Please indicate the number of lines in the listing below that include the string "elapsed"; add nothing else.

▶ Provided material
- Opening Delimiter -

(** A host together with the object. *)
Record session := Session { s_host : host; s_remote : remote }.

Definition on_host {A} (m : io host A) : io session A := zoom s_host (fun h s => Session h (s_remote s)) m.
Definition set_remote (f : remote -> remote) : io session unit := modify (fun s => Session (s_host s) (f (s_remote s))).

(** [send(message)] *)
Definition send (message : val) : io host unit :=
  text <~ lift (json_dumps_min message) ; fallible (Sent (text +:+ nl)).

(** [self.events.get(timeout=...)] and [get_nowait()]: what the reader thread has put so far. *)
Definition get_event : io host val :=
  advance ;~
  l <~ gets events ;
  match l with
  | [] => throw (Exn QueueEmpty "")
  | e :: l => modify (fun w => Host (procs w) (oracle w) (steps w) l (trace w)) ;~ ret e
  end.

Definition next_event (expected : string) : io host val :=
  event <~ get_event ;
  kind <~ lift ($event.["kind"]) ;
  if py_eqb kind (VStr expected) then ret event
  else throw (Exn RuntimeError ("expected " +:+ expected +:+ ", received " +:+ py_str event)).

(** One clock exchange: [(elapsed // 2, begin_wall + elapsed // 2 - response["unix_ns"])]. *)
Definition clock_estimate (begin_wall begin now unix_ns : Z) : Z * Z :=
  let elapsed := now - begin in
  (elapsed / 2, begin_wall + elapsed / 2 - unix_ns).

Definition estimate_clock : io host (Z * Z) :=
  begin_wall <~ read_clock ;
  begin <~ read_clock ;
  send (obj [("kind", VStr "clock")]) ;~
  response <~ next_event "clock" ;
  now <~ read_clock ;
  unix_ns <~ lift (v <- $response.["unix_ns"] ;; as_int v) ;
  ret (clock_estimate begin_wall begin now unix_ns).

- Closing Delimiter -

▶ Solution for this problem
3